Toward developing human organs via embryo models and chimeras

Abstract

Developing functional organs from stem cells remains a challenging goal in regenerative medicine. Existing methodologies, such as tissue engineering, bioprinting, and organoids, only offer partial solutions. This perspective focuses on two promising approaches emerging for engineering human organs from stem cells: stem cell-based embryo models and interspecies organogenesis. Both approaches exploit the premise of guiding stem cells to mimic natural development. We begin by summarizing what is known about early human development as a blueprint for recapitulating organogenesis in both embryo models and interspecies chimeras. The latest advances in both fields are discussed before highlighting the technological and knowledge gaps to be addressed before the goal of developing human organs could be achieved using the two approaches. We conclude by discussing challenges facing embryo modeling and interspecies organogenesis and outlining future prospects for advancing both fields toward the generation of human tissues and organs for basic research and translational applications.

Keywords: blastocyst complementation; extraembryonic endoderm cells; hypoblast stem cells; interspecies chimeras; interspecies organogenesis; organ engineering; pluripotent stem cells; stem cell-based embryo models; trophoblast stem cells.

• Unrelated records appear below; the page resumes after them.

(** * GSMS front end: the point reconciliation buffer and the channel connection

    A shallow embedding of
    - [frontend/src/app/Services/trace.service.ts] (class [TraceService]),
    - [frontend/src/app/Services/date-utc.service.ts] (class
      [DateUtcService]),
    - [src/app/Services/websocket-base.service.ts] (class
      [WebSocketBaseService]) and the services derived from it, among them
      [src/app/Services/request.service.ts] (class [RequestService]),
    with the properties of the specification stated over it. *)

From Stdlib Require Import ZArith Ascii String List Lia Bool.
From stdpp Require Import base decidable option list sorting gmap strings.

Local Open Scope Z_scope.

(** ** JavaScript numbers that are time values

    [Date.prototype.getTime] returns an integral number of milliseconds or
    [NaN] (for an invalid date).  Every relational operator answers [false]
    as soon as one operand is [NaN]. *)

Inductive jsnum : Type :=
| NaN : jsnum
| Num : Z -> jsnum.

#[global] Instance jsnum_eq_dec : EqDecision jsnum.
Proof. solve_decision. Defined.

Definition js_lt (a b : jsnum) : bool :=
  match a, b with
  | Num x, Num y => x <? y
  | _, _ => false
  end.
Lemma transition_matrix_ok (KG : KnowledgeGraph) :
  KG_wf KG ->
  exists T, transition_matrix KG = Ok T /\
    shape T = (number_of_entities KG, number_of_entities KG) /\
    map_Forall (fun k v => nonneg v /\ id_edge KG k.2 k.1 /\
                           k.1 < number_of_entities KG /\
                           k.2 < number_of_entities KG) (data T).
Proof.
  intros Hwf. set (n := number_of_entities KG).
  assert (Hn : n = eid_ KG) by apply wf_number_of_entities, Hwf.
  set (id := fun e => default 0 (entity_id_ KG !! e)).
  assert (Hid : forall e1 r e2, (e1, r, e2) ∈ triple_list KG ->
            entity_id KG e1 = Ok (id e1) /\ entity_id KG e2 = Ok (id e2) /\
            id e1 < n /\ id e2 < n /\ id_edge KG (id e1) (id e2)).
  { intros e1 r e2 Hin. destruct (wf_triple_ids _ _ _ _ Hwf Hin) as (i & j & Hi & Hj & Hlti & Hltj).
    unfold entity_id, id. rewrite Hi, Hj. simpl. repeat split; try lia.
    exists e1, r, e2. split; [|done]. unfold triples. by apply elem_of_list_to_set. }
  assert (HA : csr_matrix KG
               = Ok (mkSp (n, n)
                       (foldl (fun m '(i, j, v) => sp_accum m i j v) ∅
                          ((fun t : triple => (id t.1.1, id t.2, one)) <$> triple_list KG)))).
  { unfold csr_matrix.
    rewrite (mapM_R_Ok _ (fun t => (id t.1.1, id t.2, one))).
    2:{ intros [[e1 r] e2] Hin. destruct (Hid _ _ _ Hin) as (-> & -> & _). done. }
    simpl. rewrite coo_to_csr_Ok; [done|].
    apply Forall_fmap, Forall_forall. intros [[e1 r] e2] Hin. simpl.
    destruct (Hid _ _ _ Hin) as (_ & _ & ? & ? & _). done. }
  unfold transition_matrix. rewrite HA.
  rewrite (mapM_R_Ok _ (fun t => (id t.1.1, id t.1.1, div one one))).
  2:{ intros [[e1 r] e2] Hin. destruct (Hid _ _ _ Hin) as (-> & _). done. }
  simpl. rewrite coo_to_csr_Ok.
  2:{ apply Forall_fmap, Forall_forall. intros [[e1 r] e2] Hin. simpl.
      destruct (Hid _ _ _ Hin) as (_ & _ & ? & _). done. }
  simpl.
  match goal with |- context [sp_matmul ?X ?Y] =>
    destruct (sp_matmul_Forall X Y
      (fun k v => nonneg v /\ id_edge KG k.2 k.1 /\ k.1 < n /\ k.2 < n)
      (fun k v => nonneg v /\ k.1 = k.2)
      (fun k v => nonneg v /\ id_edge KG k.2 k.1 /\ k.1 < n /\ k.2 < n))
      as (M & HM & Hsh & HQ)
  end.
  - done.
  - simpl. intros k v Hk. rewrite <- (cancel prod_swap prod_swap k) in Hk.
    rewrite lookup_kmap in Hk; [|apply _].
    assert (Hall : map_Forall
              (fun k v => nonneg v /\ id_edge KG k.1 k.2 /\ k.2 < n /\ k.1 < n)
              (foldl (fun m '(i, j, v) => sp_accum m i j v) ∅
                 ((fun t : triple => (id t.1.1, id t.2, one)) <$> triple_list KG))).
    { apply foldl_sp_accum_Forall.
      + intros k0 u w (Hu & ?) (Hw & _). split; [by apply nonneg_add | done].
      + apply map_Forall_empty.
      + apply Forall_fmap, Forall_forall. intros [[e1 r] e2] Hin. simpl.
        destruct (Hid _ _ _ Hin) as (_ & _ & ? & ? & ?). split; [apply nonneg_one | done]. }
    specialize (Hall _ _ Hk). destruct k as [k1 k2]. simpl in *. done.
  - simpl. apply (foldl_sp_accum_Forall (fun k v => nonneg v /\ k.1 = k.2)).
    + intros k0 u w (Hu & ?) (Hw & _). split; [by apply nonneg_add | done].
    + apply map_Forall_empty.
    + apply Forall_fmap, Forall_forall. intros [[e1 r] e2] Hin. simpl.
      split; [|done]. exists 1%Q. split; [reflexivity | discriminate].
  - simpl. intros i k j a b (Ha & Hedge & Hi & Hk) (Hb & Hkj). simpl in *. subst j.
    split; [by apply nonneg_mul | done].
  - intros k0 u w (Hu & ?) (Hw & _). split; [by apply nonneg_add | done].
  - exists M. split; [exact HM|]. split; [exact Hsh | exact HQ].
Qed.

Figure 1.. A schematic overview of two innovative strategies for creating human organs from pluripotent stem cells (PSCs).

(A) In vitro generation of organ via stem cell-derived embryo models. Such models, mimicking the initial stages of embryonic development, could potentially be advanced through cultivation in bioreactors and other ex vivo methods to nurture the growth of organ primordia into sizable, functional organs. (B) In vivo generation of organ via interspecies chimeras. Chimera competent human PSCs can be injected into animal embryos that lack essential genes for organ formation. This process facilitates the production of human organs in animal within the animal host as it undergoes its natural developmental processes.

Figure 2.. A summary of human stem cell derived embryo models and the developmental stages in vivo they represent.

(A) During early human development, the embryo develops from a zygote and proceeds through specific recognizable stages of (i) pre-implantation, (ii) peri-implantation, and (iii) organogenesis. During this process, cells in the human embryo differentiate and diversify while acting in a coordinated fashion to enact tissue morphogenesis and patterning programs to shape the body plan. (B) PSC-derived human embryo models are generated to mimic various in vivo developmental stages. (C) Chimera competent human PSCs are introduced into pre-implantation blastocysts or early post-implantation embryos of host animals. This process is designed to produce human-animal chimeras, along with tissues and organs enriched with humanb cells.

Figure 3.. Challenges and future improvements in utilizing stem cell based embryo models for organ engineering.

Figure 4.. Xenogeneic barriers.

(A) A notable competitive interaction was identified between primed PSCs from evolutionarily distant species (e.g., human-mouse, human-cow, human-rat) based on interspecies PSC co-culture experiments. The elimination of the “loser” cells (e.g., human PSCs when co-cultured with mouse epiblast stem cells [EpiSCs]) is governed by the NF-κB signaling pathway. Disabling the P65 gene (also known as RELA) or an upstream regulator (MYD88) of the NF-κB complex in human cells can overcome this competition, thus enhancing the survival and chimerism of human cells within early mouse embryos. In “winner” cells (e.g., mouse EpiSCs), the retinoic acid-inducible gene I (RIG-I)-like receptor (RLR) signaling pathway, an RNA sensor, appears to play an important role in determining the outcome of competitive interactions between co-cultured mouse and human PSCs. (B) Incompatibilities in cell adhesion, particularly among primed PSCs from different species, present a significant xenogeneic barrier. Employing 3D interspecies PSC co-cultures offers a valuable in vitro method to investigate this barrier. A notable approach to overcoming this issue involves engineering synthetic cell adhesion. This can potentially be achieved by leveraging membrane-anchored nanobody-antigen interactions to facilitate cell adhesion compatibility between PSCs from different species. (C) Heterochrony represents another xenogeneic barrier. Matching developmental timing of the donor PSCs with host embryos is an important consideration for the successful generation of intra- and inter-species chimeras. (D) Genomic evolution leading to mismatched ligand-receptor pairs poses another xenogeneic challenge.